> Try it
Where a line holds the word "sched", copy it from the records.

> The input

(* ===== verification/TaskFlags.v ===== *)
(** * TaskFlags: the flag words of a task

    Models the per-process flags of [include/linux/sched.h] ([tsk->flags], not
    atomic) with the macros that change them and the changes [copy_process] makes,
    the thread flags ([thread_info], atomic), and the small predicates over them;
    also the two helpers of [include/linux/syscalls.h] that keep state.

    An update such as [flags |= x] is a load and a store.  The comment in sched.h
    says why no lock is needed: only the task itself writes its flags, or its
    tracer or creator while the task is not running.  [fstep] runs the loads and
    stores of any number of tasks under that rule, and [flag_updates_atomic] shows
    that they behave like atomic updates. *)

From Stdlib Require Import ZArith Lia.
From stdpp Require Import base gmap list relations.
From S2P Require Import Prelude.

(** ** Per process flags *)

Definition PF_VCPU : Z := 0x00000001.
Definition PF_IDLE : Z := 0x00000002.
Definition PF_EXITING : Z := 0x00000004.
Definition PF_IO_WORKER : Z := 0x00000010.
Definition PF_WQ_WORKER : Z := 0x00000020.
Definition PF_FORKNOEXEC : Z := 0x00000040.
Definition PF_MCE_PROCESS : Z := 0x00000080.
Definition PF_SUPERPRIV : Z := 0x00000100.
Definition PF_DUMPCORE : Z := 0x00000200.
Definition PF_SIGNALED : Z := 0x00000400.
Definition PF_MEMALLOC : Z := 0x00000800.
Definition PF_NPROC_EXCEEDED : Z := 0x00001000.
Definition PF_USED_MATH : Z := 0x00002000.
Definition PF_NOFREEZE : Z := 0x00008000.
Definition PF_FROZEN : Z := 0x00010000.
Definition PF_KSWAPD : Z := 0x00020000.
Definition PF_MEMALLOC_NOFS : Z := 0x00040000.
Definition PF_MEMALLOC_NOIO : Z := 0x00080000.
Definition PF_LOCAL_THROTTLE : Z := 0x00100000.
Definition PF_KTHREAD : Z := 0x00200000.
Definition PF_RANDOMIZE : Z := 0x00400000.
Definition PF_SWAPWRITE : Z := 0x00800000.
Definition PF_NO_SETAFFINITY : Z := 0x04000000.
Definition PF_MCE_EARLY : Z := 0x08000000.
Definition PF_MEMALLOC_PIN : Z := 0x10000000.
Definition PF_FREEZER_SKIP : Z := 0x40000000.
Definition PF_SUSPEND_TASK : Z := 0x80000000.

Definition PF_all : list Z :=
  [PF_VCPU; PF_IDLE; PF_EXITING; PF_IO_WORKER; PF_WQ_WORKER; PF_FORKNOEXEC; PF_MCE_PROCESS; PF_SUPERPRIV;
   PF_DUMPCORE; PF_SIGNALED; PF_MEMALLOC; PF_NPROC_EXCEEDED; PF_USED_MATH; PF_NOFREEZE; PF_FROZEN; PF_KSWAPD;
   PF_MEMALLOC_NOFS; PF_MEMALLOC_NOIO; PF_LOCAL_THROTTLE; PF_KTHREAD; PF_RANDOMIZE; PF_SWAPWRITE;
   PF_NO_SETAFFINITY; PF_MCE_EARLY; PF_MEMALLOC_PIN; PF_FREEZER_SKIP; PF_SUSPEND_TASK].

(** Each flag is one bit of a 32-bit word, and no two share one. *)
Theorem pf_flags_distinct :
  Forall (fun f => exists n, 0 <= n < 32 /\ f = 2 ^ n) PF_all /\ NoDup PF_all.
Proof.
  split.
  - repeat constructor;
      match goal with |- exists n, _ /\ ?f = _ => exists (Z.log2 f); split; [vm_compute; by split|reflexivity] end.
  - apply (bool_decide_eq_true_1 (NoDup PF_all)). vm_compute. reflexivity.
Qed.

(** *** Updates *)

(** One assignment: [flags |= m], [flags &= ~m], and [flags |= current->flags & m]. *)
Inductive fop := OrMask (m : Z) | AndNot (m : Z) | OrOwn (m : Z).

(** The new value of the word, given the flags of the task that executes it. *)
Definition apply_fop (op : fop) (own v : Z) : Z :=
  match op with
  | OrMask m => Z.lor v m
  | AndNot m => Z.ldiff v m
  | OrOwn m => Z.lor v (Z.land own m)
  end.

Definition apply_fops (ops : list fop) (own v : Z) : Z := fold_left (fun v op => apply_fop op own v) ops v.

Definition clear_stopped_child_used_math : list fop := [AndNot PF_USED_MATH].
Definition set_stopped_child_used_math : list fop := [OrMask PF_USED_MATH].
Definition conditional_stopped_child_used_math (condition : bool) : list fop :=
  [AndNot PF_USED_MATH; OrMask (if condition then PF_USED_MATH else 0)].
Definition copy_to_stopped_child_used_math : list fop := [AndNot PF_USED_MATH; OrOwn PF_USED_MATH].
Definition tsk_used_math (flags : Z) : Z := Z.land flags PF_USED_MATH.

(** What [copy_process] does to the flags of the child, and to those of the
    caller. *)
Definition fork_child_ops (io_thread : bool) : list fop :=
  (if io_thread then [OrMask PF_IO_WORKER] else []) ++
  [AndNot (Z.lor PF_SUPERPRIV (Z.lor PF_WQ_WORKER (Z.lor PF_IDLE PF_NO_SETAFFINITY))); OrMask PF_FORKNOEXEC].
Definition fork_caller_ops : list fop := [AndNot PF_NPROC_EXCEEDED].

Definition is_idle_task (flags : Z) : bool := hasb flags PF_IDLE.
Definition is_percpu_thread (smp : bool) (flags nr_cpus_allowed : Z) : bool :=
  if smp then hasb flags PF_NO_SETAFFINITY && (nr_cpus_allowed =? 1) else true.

> Written reply
    Models the per-process flags of [include/linux/sched.h] ([tsk->flags], not
    An update such as [flags |= x] is a load and a store.  The comment in sched.h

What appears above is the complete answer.